■ Dataset records

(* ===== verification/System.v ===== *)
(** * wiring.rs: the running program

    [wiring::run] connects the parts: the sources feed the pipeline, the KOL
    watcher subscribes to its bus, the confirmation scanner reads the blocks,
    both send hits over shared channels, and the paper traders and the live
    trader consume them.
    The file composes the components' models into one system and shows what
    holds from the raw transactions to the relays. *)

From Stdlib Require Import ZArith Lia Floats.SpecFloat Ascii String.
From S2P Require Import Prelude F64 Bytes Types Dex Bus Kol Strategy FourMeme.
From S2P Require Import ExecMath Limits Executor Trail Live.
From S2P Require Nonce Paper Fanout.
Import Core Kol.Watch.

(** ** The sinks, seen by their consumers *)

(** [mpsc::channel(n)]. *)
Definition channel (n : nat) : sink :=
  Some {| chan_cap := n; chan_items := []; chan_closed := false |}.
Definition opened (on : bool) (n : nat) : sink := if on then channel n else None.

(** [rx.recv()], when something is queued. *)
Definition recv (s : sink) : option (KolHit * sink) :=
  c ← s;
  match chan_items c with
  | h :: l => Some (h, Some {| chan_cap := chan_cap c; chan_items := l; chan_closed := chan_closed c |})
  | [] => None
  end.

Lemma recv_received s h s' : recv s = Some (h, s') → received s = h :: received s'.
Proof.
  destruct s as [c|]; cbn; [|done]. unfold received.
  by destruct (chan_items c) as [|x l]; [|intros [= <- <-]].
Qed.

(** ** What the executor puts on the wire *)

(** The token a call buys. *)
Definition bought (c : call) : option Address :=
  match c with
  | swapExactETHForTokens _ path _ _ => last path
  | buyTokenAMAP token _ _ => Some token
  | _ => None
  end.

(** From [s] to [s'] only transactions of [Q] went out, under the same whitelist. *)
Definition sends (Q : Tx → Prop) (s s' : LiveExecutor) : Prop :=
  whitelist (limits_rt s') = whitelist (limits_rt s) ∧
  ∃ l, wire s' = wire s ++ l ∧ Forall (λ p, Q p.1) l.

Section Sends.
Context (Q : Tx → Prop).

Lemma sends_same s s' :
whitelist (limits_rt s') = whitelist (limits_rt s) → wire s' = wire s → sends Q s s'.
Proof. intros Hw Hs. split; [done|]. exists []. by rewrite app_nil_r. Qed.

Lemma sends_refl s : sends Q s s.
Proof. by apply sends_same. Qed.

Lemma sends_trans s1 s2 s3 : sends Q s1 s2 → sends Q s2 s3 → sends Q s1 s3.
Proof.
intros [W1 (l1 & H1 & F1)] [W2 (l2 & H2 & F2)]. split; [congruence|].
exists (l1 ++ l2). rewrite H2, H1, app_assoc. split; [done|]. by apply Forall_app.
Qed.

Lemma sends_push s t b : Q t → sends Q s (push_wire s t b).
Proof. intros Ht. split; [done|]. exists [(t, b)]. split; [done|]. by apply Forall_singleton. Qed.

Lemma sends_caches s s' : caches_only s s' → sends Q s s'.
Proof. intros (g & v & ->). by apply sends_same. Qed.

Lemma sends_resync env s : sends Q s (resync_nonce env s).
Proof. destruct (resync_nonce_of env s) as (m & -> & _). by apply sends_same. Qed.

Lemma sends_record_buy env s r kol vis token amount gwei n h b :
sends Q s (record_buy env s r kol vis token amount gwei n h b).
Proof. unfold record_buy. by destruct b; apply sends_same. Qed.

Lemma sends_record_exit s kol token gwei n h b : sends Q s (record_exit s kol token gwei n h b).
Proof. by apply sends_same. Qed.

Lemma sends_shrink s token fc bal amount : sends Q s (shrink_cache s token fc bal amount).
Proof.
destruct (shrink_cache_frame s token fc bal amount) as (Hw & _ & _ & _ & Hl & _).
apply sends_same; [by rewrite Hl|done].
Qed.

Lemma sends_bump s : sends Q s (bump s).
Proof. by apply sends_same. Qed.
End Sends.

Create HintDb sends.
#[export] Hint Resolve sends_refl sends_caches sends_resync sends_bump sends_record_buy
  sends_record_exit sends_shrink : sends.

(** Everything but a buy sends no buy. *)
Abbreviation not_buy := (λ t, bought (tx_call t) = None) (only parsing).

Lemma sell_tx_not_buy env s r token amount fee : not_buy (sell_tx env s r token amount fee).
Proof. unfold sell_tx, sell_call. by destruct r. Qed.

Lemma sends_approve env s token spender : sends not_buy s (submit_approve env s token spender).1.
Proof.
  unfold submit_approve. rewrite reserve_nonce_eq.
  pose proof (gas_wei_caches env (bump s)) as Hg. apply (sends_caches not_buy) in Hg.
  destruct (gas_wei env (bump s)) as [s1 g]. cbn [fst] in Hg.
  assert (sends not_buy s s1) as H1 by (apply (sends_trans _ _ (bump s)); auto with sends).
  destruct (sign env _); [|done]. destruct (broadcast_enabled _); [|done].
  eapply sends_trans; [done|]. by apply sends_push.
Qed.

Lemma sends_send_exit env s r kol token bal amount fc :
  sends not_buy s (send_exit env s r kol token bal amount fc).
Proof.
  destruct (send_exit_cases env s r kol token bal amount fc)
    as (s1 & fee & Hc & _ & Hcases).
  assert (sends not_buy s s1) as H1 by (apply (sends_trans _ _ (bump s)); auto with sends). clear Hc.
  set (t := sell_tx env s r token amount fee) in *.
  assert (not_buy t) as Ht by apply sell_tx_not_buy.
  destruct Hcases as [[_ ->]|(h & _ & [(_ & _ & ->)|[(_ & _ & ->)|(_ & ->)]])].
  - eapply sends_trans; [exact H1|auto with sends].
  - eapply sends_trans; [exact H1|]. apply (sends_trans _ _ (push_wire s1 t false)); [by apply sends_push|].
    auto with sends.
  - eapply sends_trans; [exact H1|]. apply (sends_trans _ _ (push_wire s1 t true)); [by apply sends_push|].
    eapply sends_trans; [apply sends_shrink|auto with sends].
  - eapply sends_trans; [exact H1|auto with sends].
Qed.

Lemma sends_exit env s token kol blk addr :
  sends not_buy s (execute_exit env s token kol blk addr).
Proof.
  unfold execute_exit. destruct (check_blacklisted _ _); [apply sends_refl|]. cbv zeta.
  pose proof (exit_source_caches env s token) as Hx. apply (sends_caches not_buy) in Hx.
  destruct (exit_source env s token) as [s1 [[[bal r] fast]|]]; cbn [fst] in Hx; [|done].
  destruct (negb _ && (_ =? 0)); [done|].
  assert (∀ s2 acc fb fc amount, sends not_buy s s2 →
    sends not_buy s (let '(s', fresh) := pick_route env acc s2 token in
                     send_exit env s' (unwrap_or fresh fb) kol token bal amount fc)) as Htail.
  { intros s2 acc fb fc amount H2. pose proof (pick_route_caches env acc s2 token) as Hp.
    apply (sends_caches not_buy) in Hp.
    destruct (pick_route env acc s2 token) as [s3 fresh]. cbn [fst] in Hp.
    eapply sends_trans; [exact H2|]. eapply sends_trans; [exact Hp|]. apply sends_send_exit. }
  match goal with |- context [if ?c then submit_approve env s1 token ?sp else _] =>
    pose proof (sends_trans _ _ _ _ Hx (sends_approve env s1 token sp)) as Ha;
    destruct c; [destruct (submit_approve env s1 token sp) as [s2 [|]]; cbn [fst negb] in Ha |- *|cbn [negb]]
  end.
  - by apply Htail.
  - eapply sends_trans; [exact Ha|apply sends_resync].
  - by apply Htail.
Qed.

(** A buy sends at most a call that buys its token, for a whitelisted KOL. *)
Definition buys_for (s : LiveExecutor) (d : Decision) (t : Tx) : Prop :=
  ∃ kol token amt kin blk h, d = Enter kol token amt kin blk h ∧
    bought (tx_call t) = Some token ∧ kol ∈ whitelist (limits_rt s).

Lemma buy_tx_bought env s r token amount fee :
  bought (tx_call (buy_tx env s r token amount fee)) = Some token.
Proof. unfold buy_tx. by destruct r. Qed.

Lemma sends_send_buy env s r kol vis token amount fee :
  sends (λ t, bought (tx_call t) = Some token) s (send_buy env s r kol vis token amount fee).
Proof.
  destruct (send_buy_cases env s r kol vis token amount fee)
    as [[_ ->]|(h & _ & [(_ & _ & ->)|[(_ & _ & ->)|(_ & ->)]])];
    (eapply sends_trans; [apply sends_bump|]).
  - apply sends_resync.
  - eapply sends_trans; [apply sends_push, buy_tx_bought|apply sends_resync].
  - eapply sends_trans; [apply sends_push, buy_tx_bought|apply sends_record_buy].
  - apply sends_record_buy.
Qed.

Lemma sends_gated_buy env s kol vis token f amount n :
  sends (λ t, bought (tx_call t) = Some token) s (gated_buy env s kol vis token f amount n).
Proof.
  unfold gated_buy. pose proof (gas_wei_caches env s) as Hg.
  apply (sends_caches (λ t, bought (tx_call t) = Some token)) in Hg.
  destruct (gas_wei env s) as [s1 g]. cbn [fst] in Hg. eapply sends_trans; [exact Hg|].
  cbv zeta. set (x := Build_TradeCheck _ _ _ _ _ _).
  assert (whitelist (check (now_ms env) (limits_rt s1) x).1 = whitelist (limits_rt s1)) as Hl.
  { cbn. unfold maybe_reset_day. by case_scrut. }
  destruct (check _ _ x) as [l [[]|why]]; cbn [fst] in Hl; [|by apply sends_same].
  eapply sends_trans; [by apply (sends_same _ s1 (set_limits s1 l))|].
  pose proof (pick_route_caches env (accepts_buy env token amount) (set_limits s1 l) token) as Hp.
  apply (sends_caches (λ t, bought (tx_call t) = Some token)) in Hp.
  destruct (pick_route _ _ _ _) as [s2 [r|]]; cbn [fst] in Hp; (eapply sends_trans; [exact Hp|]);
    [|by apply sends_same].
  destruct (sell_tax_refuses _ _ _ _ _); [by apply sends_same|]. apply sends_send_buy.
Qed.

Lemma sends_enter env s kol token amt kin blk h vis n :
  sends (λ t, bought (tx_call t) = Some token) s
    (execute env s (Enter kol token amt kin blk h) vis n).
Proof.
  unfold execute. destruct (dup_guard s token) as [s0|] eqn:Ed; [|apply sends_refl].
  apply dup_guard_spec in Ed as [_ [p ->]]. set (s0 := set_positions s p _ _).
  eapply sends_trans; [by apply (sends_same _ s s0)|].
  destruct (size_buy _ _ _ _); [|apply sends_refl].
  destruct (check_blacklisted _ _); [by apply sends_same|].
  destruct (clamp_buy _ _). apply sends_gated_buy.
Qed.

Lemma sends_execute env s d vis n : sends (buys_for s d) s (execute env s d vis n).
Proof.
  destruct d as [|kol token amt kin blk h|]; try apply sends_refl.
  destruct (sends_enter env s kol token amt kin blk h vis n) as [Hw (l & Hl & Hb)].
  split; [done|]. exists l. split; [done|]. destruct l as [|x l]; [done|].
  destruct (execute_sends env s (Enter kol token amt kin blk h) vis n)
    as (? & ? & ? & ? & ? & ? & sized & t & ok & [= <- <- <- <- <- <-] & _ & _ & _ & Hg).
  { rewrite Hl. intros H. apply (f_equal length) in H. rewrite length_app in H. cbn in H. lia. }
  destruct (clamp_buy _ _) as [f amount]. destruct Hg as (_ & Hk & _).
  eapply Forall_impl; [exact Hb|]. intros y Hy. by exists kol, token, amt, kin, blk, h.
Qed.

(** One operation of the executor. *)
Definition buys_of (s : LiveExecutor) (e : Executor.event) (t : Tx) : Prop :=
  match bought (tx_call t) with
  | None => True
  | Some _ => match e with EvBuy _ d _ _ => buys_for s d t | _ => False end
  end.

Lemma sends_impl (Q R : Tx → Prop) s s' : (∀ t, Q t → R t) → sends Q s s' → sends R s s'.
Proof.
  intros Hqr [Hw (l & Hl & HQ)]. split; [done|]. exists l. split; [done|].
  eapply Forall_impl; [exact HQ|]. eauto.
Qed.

■ To do
Print only what lies in the material above starting at the line with "destruct (clamp_buy _ _) as" and ending at the line with "Definition buys_of (s", every line exactly as given.

■ Output for this exercise
  destruct (clamp_buy _ _) as [f amount]. destruct Hg as (_ & Hk & _).
  eapply Forall_impl; [exact Hb|]. intros y Hy. by exists kol, token, amt, kin, blk, h.
Qed.

(** One operation of the executor. *)
Definition buys_of (s : LiveExecutor) (e : Executor.event) (t : Tx) : Prop :=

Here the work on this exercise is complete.